YOUR OBJECTIVE: The data must be returned in full, with no character altered.

STORED DATA:
- Opening Delimiter -

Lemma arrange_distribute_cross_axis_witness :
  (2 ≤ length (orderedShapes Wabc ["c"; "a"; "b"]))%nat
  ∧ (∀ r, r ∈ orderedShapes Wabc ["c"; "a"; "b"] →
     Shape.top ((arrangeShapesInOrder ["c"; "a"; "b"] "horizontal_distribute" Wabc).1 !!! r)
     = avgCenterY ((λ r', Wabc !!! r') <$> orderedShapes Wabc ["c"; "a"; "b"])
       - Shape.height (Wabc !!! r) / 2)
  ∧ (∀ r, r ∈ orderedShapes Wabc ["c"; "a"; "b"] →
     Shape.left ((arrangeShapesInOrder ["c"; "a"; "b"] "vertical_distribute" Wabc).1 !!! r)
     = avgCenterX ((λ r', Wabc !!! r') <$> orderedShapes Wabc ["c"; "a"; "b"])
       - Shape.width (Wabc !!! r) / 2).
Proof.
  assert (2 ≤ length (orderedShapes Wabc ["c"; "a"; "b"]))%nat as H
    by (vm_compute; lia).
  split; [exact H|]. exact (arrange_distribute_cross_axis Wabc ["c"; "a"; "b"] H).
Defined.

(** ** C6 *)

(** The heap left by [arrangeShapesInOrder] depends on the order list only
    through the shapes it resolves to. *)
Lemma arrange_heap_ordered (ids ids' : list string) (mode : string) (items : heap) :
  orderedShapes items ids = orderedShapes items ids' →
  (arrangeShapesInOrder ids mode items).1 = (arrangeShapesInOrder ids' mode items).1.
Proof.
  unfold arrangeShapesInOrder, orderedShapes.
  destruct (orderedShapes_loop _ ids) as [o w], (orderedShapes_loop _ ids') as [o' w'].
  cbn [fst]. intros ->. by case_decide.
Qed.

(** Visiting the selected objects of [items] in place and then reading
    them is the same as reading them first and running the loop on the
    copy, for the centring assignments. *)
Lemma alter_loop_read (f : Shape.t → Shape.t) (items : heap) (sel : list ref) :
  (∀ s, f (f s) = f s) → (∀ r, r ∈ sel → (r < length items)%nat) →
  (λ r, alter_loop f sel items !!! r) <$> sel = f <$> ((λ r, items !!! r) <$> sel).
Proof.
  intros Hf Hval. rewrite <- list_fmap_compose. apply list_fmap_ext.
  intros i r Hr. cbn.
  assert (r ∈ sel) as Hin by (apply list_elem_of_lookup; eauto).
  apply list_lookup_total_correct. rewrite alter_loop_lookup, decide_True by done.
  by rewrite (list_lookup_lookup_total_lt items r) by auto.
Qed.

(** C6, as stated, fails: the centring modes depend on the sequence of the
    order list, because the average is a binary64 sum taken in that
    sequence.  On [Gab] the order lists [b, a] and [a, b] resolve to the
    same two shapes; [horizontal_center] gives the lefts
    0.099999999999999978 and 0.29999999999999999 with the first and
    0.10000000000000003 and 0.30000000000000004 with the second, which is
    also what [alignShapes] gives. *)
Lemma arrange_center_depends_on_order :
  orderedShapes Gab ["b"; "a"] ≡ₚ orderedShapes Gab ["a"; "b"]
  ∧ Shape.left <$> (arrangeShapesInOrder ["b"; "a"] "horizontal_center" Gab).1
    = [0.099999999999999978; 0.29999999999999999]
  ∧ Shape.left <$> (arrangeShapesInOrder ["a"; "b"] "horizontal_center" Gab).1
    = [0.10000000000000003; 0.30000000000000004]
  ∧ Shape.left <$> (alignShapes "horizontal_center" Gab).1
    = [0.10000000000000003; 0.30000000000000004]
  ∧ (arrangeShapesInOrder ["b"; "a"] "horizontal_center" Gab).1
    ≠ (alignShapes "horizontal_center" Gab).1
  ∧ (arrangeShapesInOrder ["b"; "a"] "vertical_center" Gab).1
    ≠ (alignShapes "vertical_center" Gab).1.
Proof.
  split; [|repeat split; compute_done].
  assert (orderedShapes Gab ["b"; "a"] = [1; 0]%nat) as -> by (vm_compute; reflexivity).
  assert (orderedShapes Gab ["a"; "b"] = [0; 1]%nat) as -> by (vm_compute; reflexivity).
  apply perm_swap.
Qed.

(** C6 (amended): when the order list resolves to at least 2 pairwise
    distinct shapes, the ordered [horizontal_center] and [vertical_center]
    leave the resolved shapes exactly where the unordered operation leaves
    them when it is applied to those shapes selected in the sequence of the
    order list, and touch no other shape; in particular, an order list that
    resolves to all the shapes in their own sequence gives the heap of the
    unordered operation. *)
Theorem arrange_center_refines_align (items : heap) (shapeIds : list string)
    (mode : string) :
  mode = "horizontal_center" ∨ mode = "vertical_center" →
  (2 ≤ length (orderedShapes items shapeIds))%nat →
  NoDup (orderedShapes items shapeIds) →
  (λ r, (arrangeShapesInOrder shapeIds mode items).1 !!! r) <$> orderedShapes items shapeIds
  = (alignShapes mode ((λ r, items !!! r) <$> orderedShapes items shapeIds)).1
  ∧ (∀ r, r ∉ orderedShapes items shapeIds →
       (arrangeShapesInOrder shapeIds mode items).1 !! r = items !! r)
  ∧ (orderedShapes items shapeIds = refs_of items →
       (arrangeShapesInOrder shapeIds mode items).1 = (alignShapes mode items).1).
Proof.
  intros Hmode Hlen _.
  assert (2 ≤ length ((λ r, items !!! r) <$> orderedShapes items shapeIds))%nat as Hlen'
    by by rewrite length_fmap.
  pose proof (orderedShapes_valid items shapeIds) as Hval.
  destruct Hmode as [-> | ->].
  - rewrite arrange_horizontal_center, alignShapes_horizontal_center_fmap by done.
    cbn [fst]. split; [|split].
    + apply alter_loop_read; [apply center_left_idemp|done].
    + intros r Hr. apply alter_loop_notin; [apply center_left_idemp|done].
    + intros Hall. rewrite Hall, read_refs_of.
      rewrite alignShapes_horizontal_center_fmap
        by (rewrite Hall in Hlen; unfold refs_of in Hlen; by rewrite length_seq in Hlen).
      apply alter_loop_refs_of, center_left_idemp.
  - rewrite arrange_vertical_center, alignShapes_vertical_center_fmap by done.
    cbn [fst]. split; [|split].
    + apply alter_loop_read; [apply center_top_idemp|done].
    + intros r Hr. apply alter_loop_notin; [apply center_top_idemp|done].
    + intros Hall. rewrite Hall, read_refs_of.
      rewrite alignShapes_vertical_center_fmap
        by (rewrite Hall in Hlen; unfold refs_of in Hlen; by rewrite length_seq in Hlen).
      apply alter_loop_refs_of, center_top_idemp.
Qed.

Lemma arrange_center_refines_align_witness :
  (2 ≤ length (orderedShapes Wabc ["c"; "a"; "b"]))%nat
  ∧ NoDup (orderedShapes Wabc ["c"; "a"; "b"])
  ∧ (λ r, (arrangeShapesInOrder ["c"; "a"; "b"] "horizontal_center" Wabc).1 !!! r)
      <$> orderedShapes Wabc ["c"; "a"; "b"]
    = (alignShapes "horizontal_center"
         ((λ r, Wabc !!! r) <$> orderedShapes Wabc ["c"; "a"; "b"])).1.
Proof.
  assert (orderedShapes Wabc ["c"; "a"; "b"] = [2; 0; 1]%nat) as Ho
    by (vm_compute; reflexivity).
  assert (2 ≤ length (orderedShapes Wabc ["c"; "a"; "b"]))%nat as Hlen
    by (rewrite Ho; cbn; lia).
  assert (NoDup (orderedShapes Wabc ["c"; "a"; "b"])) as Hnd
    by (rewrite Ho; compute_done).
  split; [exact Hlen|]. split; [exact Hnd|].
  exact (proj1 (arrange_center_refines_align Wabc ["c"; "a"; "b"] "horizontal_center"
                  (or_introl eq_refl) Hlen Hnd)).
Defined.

- Closing Delimiter -

EXERCISE ANSWER:
Lemma arrange_distribute_cross_axis_witness :
  (2 ≤ length (orderedShapes Wabc ["c"; "a"; "b"]))%nat
  ∧ (∀ r, r ∈ orderedShapes Wabc ["c"; "a"; "b"] →
     Shape.top ((arrangeShapesInOrder ["c"; "a"; "b"] "horizontal_distribute" Wabc).1 !!! r)
     = avgCenterY ((λ r', Wabc !!! r') <$> orderedShapes Wabc ["c"; "a"; "b"])
       - Shape.height (Wabc !!! r) / 2)
  ∧ (∀ r, r ∈ orderedShapes Wabc ["c"; "a"; "b"] →
     Shape.left ((arrangeShapesInOrder ["c"; "a"; "b"] "vertical_distribute" Wabc).1 !!! r)
     = avgCenterX ((λ r', Wabc !!! r') <$> orderedShapes Wabc ["c"; "a"; "b"])
       - Shape.width (Wabc !!! r) / 2).
Proof.
  assert (2 ≤ length (orderedShapes Wabc ["c"; "a"; "b"]))%nat as H
    by (vm_compute; lia).
  split; [exact H|]. exact (arrange_distribute_cross_axis Wabc ["c"; "a"; "b"] H).
Defined.

(** ** C6 *)

(** The heap left by [arrangeShapesInOrder] depends on the order list only
    through the shapes it resolves to. *)
Lemma arrange_heap_ordered (ids ids' : list string) (mode : string) (items : heap) :
  orderedShapes items ids = orderedShapes items ids' →
  (arrangeShapesInOrder ids mode items).1 = (arrangeShapesInOrder ids' mode items).1.
Proof.
  unfold arrangeShapesInOrder, orderedShapes.
  destruct (orderedShapes_loop _ ids) as [o w], (orderedShapes_loop _ ids') as [o' w'].
  cbn [fst]. intros ->. by case_decide.
Qed.

(** Visiting the selected objects of [items] in place and then reading
    them is the same as reading them first and running the loop on the
    copy, for the centring assignments. *)
Lemma alter_loop_read (f : Shape.t → Shape.t) (items : heap) (sel : list ref) :
  (∀ s, f (f s) = f s) → (∀ r, r ∈ sel → (r < length items)%nat) →
  (λ r, alter_loop f sel items !!! r) <$> sel = f <$> ((λ r, items !!! r) <$> sel).
Proof.
  intros Hf Hval. rewrite <- list_fmap_compose. apply list_fmap_ext.
  intros i r Hr. cbn.
  assert (r ∈ sel) as Hin by (apply list_elem_of_lookup; eauto).
  apply list_lookup_total_correct. rewrite alter_loop_lookup, decide_True by done.
  by rewrite (list_lookup_lookup_total_lt items r) by auto.
Qed.

(** C6, as stated, fails: the centring modes depend on the sequence of the
    order list, because the average is a binary64 sum taken in that
    sequence.  On [Gab] the order lists [b, a] and [a, b] resolve to the
    same two shapes; [horizontal_center] gives the lefts
    0.099999999999999978 and 0.29999999999999999 with the first and
    0.10000000000000003 and 0.30000000000000004 with the second, which is
    also what [alignShapes] gives. *)
Lemma arrange_center_depends_on_order :
  orderedShapes Gab ["b"; "a"] ≡ₚ orderedShapes Gab ["a"; "b"]
  ∧ Shape.left <$> (arrangeShapesInOrder ["b"; "a"] "horizontal_center" Gab).1
    = [0.099999999999999978; 0.29999999999999999]
  ∧ Shape.left <$> (arrangeShapesInOrder ["a"; "b"] "horizontal_center" Gab).1
    = [0.10000000000000003; 0.30000000000000004]
  ∧ Shape.left <$> (alignShapes "horizontal_center" Gab).1
    = [0.10000000000000003; 0.30000000000000004]
  ∧ (arrangeShapesInOrder ["b"; "a"] "horizontal_center" Gab).1
    ≠ (alignShapes "horizontal_center" Gab).1
  ∧ (arrangeShapesInOrder ["b"; "a"] "vertical_center" Gab).1
    ≠ (alignShapes "vertical_center" Gab).1.
Proof.
  split; [|repeat split; compute_done].
  assert (orderedShapes Gab ["b"; "a"] = [1; 0]%nat) as -> by (vm_compute; reflexivity).
  assert (orderedShapes Gab ["a"; "b"] = [0; 1]%nat) as -> by (vm_compute; reflexivity).
  apply perm_swap.
Qed.

(** C6 (amended): when the order list resolves to at least 2 pairwise
    distinct shapes, the ordered [horizontal_center] and [vertical_center]
    leave the resolved shapes exactly where the unordered operation leaves
    them when it is applied to those shapes selected in the sequence of the
    order list, and touch no other shape; in particular, an order list that
    resolves to all the shapes in their own sequence gives the heap of the
    unordered operation. *)
Theorem arrange_center_refines_align (items : heap) (shapeIds : list string)
    (mode : string) :
  mode = "horizontal_center" ∨ mode = "vertical_center" →
  (2 ≤ length (orderedShapes items shapeIds))%nat →
  NoDup (orderedShapes items shapeIds) →
  (λ r, (arrangeShapesInOrder shapeIds mode items).1 !!! r) <$> orderedShapes items shapeIds
  = (alignShapes mode ((λ r, items !!! r) <$> orderedShapes items shapeIds)).1
  ∧ (∀ r, r ∉ orderedShapes items shapeIds →
       (arrangeShapesInOrder shapeIds mode items).1 !! r = items !! r)
  ∧ (orderedShapes items shapeIds = refs_of items →
       (arrangeShapesInOrder shapeIds mode items).1 = (alignShapes mode items).1).
Proof.
  intros Hmode Hlen _.
  assert (2 ≤ length ((λ r, items !!! r) <$> orderedShapes items shapeIds))%nat as Hlen'
    by by rewrite length_fmap.
  pose proof (orderedShapes_valid items shapeIds) as Hval.
  destruct Hmode as [-> | ->].
  - rewrite arrange_horizontal_center, alignShapes_horizontal_center_fmap by done.
    cbn [fst]. split; [|split].
    + apply alter_loop_read; [apply center_left_idemp|done].
    + intros r Hr. apply alter_loop_notin; [apply center_left_idemp|done].
    + intros Hall. rewrite Hall, read_refs_of.
      rewrite alignShapes_horizontal_center_fmap
        by (rewrite Hall in Hlen; unfold refs_of in Hlen; by rewrite length_seq in Hlen).
      apply alter_loop_refs_of, center_left_idemp.
  - rewrite arrange_vertical_center, alignShapes_vertical_center_fmap by done.
    cbn [fst]. split; [|split].
    + apply alter_loop_read; [apply center_top_idemp|done].
    + intros r Hr. apply alter_loop_notin; [apply center_top_idemp|done].
    + intros Hall. rewrite Hall, read_refs_of.
      rewrite alignShapes_vertical_center_fmap
        by (rewrite Hall in Hlen; unfold refs_of in Hlen; by rewrite length_seq in Hlen).
      apply alter_loop_refs_of, center_top_idemp.
Qed.

Lemma arrange_center_refines_align_witness :
  (2 ≤ length (orderedShapes Wabc ["c"; "a"; "b"]))%nat
  ∧ NoDup (orderedShapes Wabc ["c"; "a"; "b"])
  ∧ (λ r, (arrangeShapesInOrder ["c"; "a"; "b"] "horizontal_center" Wabc).1 !!! r)
      <$> orderedShapes Wabc ["c"; "a"; "b"]
    = (alignShapes "horizontal_center"
         ((λ r, Wabc !!! r) <$> orderedShapes Wabc ["c"; "a"; "b"])).1.
Proof.
  assert (orderedShapes Wabc ["c"; "a"; "b"] = [2; 0; 1]%nat) as Ho
    by (vm_compute; reflexivity).
  assert (2 ≤ length (orderedShapes Wabc ["c"; "a"; "b"]))%nat as Hlen
    by (rewrite Ho; cbn; lia).
  assert (NoDup (orderedShapes Wabc ["c"; "a"; "b"])) as Hnd
    by (rewrite Ho; compute_done).
  split; [exact Hlen|]. split; [exact Hnd|].
  exact (proj1 (arrange_center_refines_align Wabc ["c"; "a"; "b"] "horizontal_center"
                  (or_introl eq_refl) Hlen Hnd)).
Defined.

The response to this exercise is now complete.